Thursday, January 19, 2023

News

Compliance

Claims, Pricers, & Codes

Publications

 

News

Additional Steps to Strengthen Nursing Home Safety and Transparency

As part of the continuing efforts under President Biden’s initiative to improve nursing home transparency, safety and quality, and accountability, HHS, through CMS, announced new actions to reduce the inappropriate use of antipsychotic medications and to bring greater transparency about nursing home citations to families.

See the full press release.

 

Increase in 2023 in Organizations and Beneficiaries Benefiting from Coordinated Care in Accountable Care Relationship

CMS announced that 3 innovative accountable care initiatives will grow and provide higher quality care to more than 13.2 million people with Medicare in 2023. More than 700,000 health care providers and organizations will participate in at least 1 of the 3 initiatives – the Medicare Shared Savings Program and 2 CMS Innovation Center accountable care model tests.

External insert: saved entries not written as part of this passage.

(** * jsonFileDB: a shallow embedding of [index.js] and its specification

    The development follows the source file top to bottom:

    - [Json]: the values held in a storage file, with the two platform
      functions the class relies on, [JSON.stringify] and [JSON.parse],
      and the law that parsing undoes printing;
    - [Node]: the part of Node's [fs] module the class calls (synchronous
      reads and writes, the asynchronous [fs.writeFile], the thread pool
      that carries it out and the event-loop turn that calls back) and
      [Math.random];
    - [Db]: the class [jsonFileDB] itself, method by method;
    - the theorems about the claims of the specification.

    Numbers are modelled by [Z] (the integers a double holds exactly, up to
    2^53 either way) and strings by their UTF-8 bytes, the text of a file
    being taken to be well-formed UTF-8. *)

From Stdlib Require Import ZArith List Ascii String Bool Lia.
From Stdlib Require Import DecimalFacts DecimalPos DecimalZ.
From stdpp Require Import gmap strings.

Local Open Scope list_scope.

(* ===================================================================== *)
(** * JSON values *)
(* ===================================================================== *)

Module Json.

(** A JavaScript value: what [JSON.parse] builds (null, booleans, numbers,
    strings, arrays, objects) and what the object a caller passes can hold
    besides, [undefined] and the numbers [NaN], [Infinity] and [-Infinity].
    [JNum n] is the double that holds the integer [n], which there is for
    every [n] up to 2^53 either way ([exact]); doubles that are not
    integers are not modelled.  An object lists its properties in the
    order in which [Object.keys], [for ... in] and [JSON.stringify] go
    through them: the array indices first, in ascending order, then the
    other names in the order of their creation ([ordered]). *)
#[warnings="-register-all"]
Inductive value : Type :=
| JNull
| JBool (b : bool)
| JNum (n : Z)
| JStr (s : string)
| JArr (items : list value)
| JObj (fields : list (string * value))
| JUndefined
| JNaN
| JInf (negative : bool).

(** A record is the property list of an object. *)
Definition record : Type := list (string * value).

(** [o[k]] on an object: [None] stands for [undefined]. *)
Fixpoint obj_get (k : string) (o : record) : option value :=
  match o with
  | [] => None
  | (k', v) :: o' => if String.eqb k k' then Some v else obj_get k o'
  end.

(** The number that a string of decimal digits writes, after [acc]. *)
Fixpoint digits_value (acc : N) (s : string) : option N :=
  match s with
  | EmptyString => Some acc
  | String c s' =>
      let n := nat_of_ascii c in
      if Nat.leb 48 n && Nat.leb n 57
      then digits_value (acc * 10 + N.of_nat (n - 48)) s'
      else None
  end.

(** An array index: the decimal text, without a leading zero, of a number
    below 2^32 - 1. *)
Definition array_index (k : string) : option N :=
  match k with
  | EmptyString => None
  | String c s' =>
      if Nat.eqb (nat_of_ascii c) 48 && negb (String.eqb s' EmptyString)
      then None
      else match digits_value 0 k with
           | Some n => if N.ltb n 4294967295 then Some n else None
           | None => None
           end
  end.

(** OrdinaryOwnPropertyKeys: a new property [k] is listed before the
    property [k'] when [k] is an array index and [k'] is not one or is a
    greater one. *)
Definition before (k k' : string) : bool :=
  match array_index k, array_index k' with
  | Some n, Some n' => N.ltb n n'
  | Some _, None => true
  | None, _ => false
  end.

(** An existing property keeps its place and takes the new value. *)
Fixpoint obj_replace (k : string) (v : value) (o : record) : record :=
  match o with
  | [] => []
  | (k', v') :: o' =>
      if String.eqb k k' then (k', v) :: o' else (k', v') :: obj_replace k v o'
  end.

(** A new property goes last, an array index after the smaller ones. *)
Fixpoint obj_insert (k : string) (v : value) (o : record) : record :=
  match o with
  | [] => [(k, v)]
  | (k', v') :: o' =>
      if before k k' then (k, v) :: (k', v') :: o'
      else (k', v') :: obj_insert k v o'
  end.

(** The object [o] with the property [k] set to [v], as [JSON.parse]
    defines the properties of the object it builds and as an assignment
    under a name other than [__proto__] does. *)
Definition obj_set (k : string) (v : value) (o : record) : record :=
  match obj_get k o with
  | Some _ => obj_replace k v o
  | None => obj_insert k v o
  end.

Definition keys (o : record) : list string := map fst o.

(** [o[k] = v] as an assignment evaluates it.  Under [__proto__] an object
    that has no such property of its own has the accessor of
    [Object.prototype]: the assignment goes to its setter, which changes
    the prototype of the object or does nothing, and the object gets no
    property.  [settable k o]: the assignment is to a property of [o]. *)
Definition settable (k : string) (o : record) : bool :=
  negb (String.eqb k "__proto__")
  || match obj_get k o with
     | Some _ => true
     | None => false
     end.

Definition obj_assign (k : string) (v : value) (o : record) : record :=
  if settable k o then obj_set k v o else o.

(** ** Well-formed values

    The values a storage file can hold and give back unchanged: no object
    lists a key twice, every object lists its keys as JavaScript does,
    every number is an integer that a double holds exactly, and there is no
    [undefined], [NaN] or [Infinity]. *)

Fixpoint nodup_keys (ks : list string) : bool :=
  match ks with
  | [] => true
  | k :: ks' => negb (existsb (String.eqb k) ks') && nodup_keys ks'
  end.

(** No key is listed after one it goes before. *)
Fixpoint ordered (ks : list string) : bool :=
  match ks with
  | [] => true
  | k :: ks' => forallb (fun k' => negb (before k' k)) ks' && ordered ks'
  end.

(** 2^53: up to it, either way, every integer is a double, and
    [Number.prototype.toString] writes its digits. *)
Definition max_exact : Z := 9007199254740992.

Definition exact (n : Z) : bool := Z.leb (Z.abs n) max_exact.

Fixpoint wf (v : value) : bool :=
  match v with
  | JArr l => forallb wf l
  | JObj o =>
      nodup_keys (map fst o) && ordered (map fst o)
      && forallb (fun kv => wf (snd kv)) o
  | JNum n => exact n
  | JUndefined | JNaN | JInf _ => false
  | JNull | JBool _ | JStr _ => true
  end.

Definition wf_record (r : record) : bool := wf (JObj r).

(** ** Deep value equality *)

Fixpoint deep_equal (a b : value) {struct a} : bool :=
  match a, b with
  | JNull, JNull => true
  | JBool x, JBool y => Bool.eqb x y
  | JNum x, JNum y => Z.eqb x y
  | JStr x, JStr y => String.eqb x y
  | JUndefined, JUndefined => true
  | JNaN, JNaN => true
  | JInf x, JInf y => Bool.eqb x y
  | JArr l, JArr m =>
      (fix all2 (l : list value) (m : list value) {struct l} : bool :=
         match l, m with
         | [], [] => true
         | x :: l', y :: m' => deep_equal x y && all2 l' m'
         | _, _ => false
         end) l m
  | JObj o, JObj p =>
      (fix all2 (o : list (string * value)) (p : list (string * value))
           {struct o} : bool :=
         match o, p with
         | [], [] => true
         | (k, x) :: o', (k', y) :: p' =>
             String.eqb k k' && deep_equal x y && all2 o' p'
         | _, _ => false
         end) o p
  | _, _ => false
  end.

(** ** [JSON.stringify] *)

Definition chars (s : string) : list ascii := list_ascii_of_string s.

Definition dquote : ascii := ascii_of_nat 34.
Definition backslash : ascii := ascii_of_nat 92.

Definition hex_digit (n : nat) : ascii :=
  nth n (chars "0123456789abcdef") "0"%char.

(** QuoteJSONString, one code unit at a time. *)
Definition escape_char (c : ascii) : list ascii :=
  let n := nat_of_ascii c in
  if Nat.eqb n 34 then [backslash; dquote]
  else if Nat.eqb n 92 then [backslash; backslash]
  else if Nat.eqb n 8 then chars "\b"
  else if Nat.eqb n 9 then chars "\t"
  else if Nat.eqb n 10 then chars "\n"
  else if Nat.eqb n 12 then chars "\f"
  else if Nat.eqb n 13 then chars "\r"
  else if Nat.ltb n 32 then
    chars "\u00" ++ [hex_digit (n / 16); hex_digit (n mod 16)]
  else [c].

Definition quote (s : string) : list ascii :=
  dquote :: flat_map escape_char (chars s) ++ [dquote].

Definition digit_char (d : nat) : ascii := ascii_of_nat (48 + d).

Fixpoint print_uint (d : Decimal.uint) : list ascii :=
  match d with
  | Decimal.Nil => []
  | Decimal.D0 d' => digit_char 0 :: print_uint d'
  | Decimal.D1 d' => digit_char 1 :: print_uint d'
  | Decimal.D2 d' => digit_char 2 :: print_uint d'
  | Decimal.D3 d' => digit_char 3 :: print_uint d'
  | Decimal.D4 d' => digit_char 4 :: print_uint d'
  | Decimal.D5 d' => digit_char 5 :: print_uint d'
  | Decimal.D6 d' => digit_char 6 :: print_uint d'
  | Decimal.D7 d' => digit_char 7 :: print_uint d'
  | Decimal.D8 d' => digit_char 8 :: print_uint d'
  | Decimal.D9 d' => digit_char 9 :: print_uint d'
  end.

Definition print_Z (n : Z) : list ascii :=
  match Z.to_int n with
  | Decimal.Pos d => print_uint d
  | Decimal.Neg d => "-"%char :: print_uint d
  end.

(** The texts of a list, separated by commas. *)
Fixpoint commas (ts : list (list ascii)) : list ascii :=
  match ts with
  | [] => []
  | [t] => t
  | t :: ts' => t ++ ","%char :: commas ts'
  end.

(** The texts of the members of an object, over a printer [pr] for their
    values: a property that holds [undefined] is left out. *)
Section Members.
Variable pr : value -> list ascii.

Fixpoint print_members (o : list (string * value)) : list (list ascii) :=
  match o with
  | [] => []
  | (k, v) :: o' =>
      match v with
      | JUndefined => print_members o'
      | _ => (quote k ++ ":"%char :: pr v) :: print_members o'
      end
  end.

End Members.

(** SerializeJSONProperty.  A number that is not finite is written as
    [null], and so is an [undefined] among the elements of an array. *)
Fixpoint print (v : value) : list ascii :=
  match v with
  | JNull => chars "null"
  | JBool true => chars "true"
  | JBool false => chars "false"
  | JNum n => print_Z n
  | JStr s => quote s
  | JArr l => "["%char :: commas (map print l) ++ ["]"%char]
  | JObj o => "{"%char :: commas (print_members print o) ++ ["}"%char]
  | JUndefined | JNaN | JInf _ => chars "null"
  end.

(** [JSON.stringify(v)] for the arrays and objects the class passes to it.
    [print_Z] is the text of a number up to [max_exact]; a larger one is
    written with its shortest digits, or with an exponent, which is not
    modelled. *)
Definition JSON_stringify (v : value) : string :=
  string_of_list_ascii (print v).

This growth furthers achieving the CMS’ goal of having all people with Traditional Medicare in an accountable care relationship with their health care provider by 2030.

See the full press release.

 

DMEPOS: Updates to Face-to-Face Encounter & Written Order Prior to Delivery List

Get the updated DMEPOS Required Face-to-Face Encounter & Written Order Prior to Delivery List (PDF) effective April 17, 2023, including 10 new items. Visit DMEPOS Order Requirements for more information.

 

Skilled Nursing Facility Provider Preview Reports: Review by February 16

Review your data by February 16, and contact CMS if you have questions. We’ll publish the data on Care Compare and in the Provider Data Catalog in April.  

Visit Public Reporting for more information.

 

Value-Based Insurance Design Model: Learn about the Hospice Benefit Component

Currently, when a patient enrolled in Medicare Advantage (MA) elects hospice, Fee-for-Service Medicare becomes responsible for coverage and payment of most services, while the MA plan remains responsible for certain services like supplemental benefits. Under the Hospice Benefit Component of the Value-Based Insurance Design (VBID) Model, participating MA plans are financially responsible for all Part A and B benefits, including the hospice benefit and supplemental benefits. CMS is assessing how this affects care delivery and quality of care, especially for palliative and hospice care.

For CY 2023, 15 participating MA organizations offer 119 plan benefit packages through the Model. We’ll send information and resources to affected hospices this month. Learn more about the Hospice Benefit Component  to prepare for future years.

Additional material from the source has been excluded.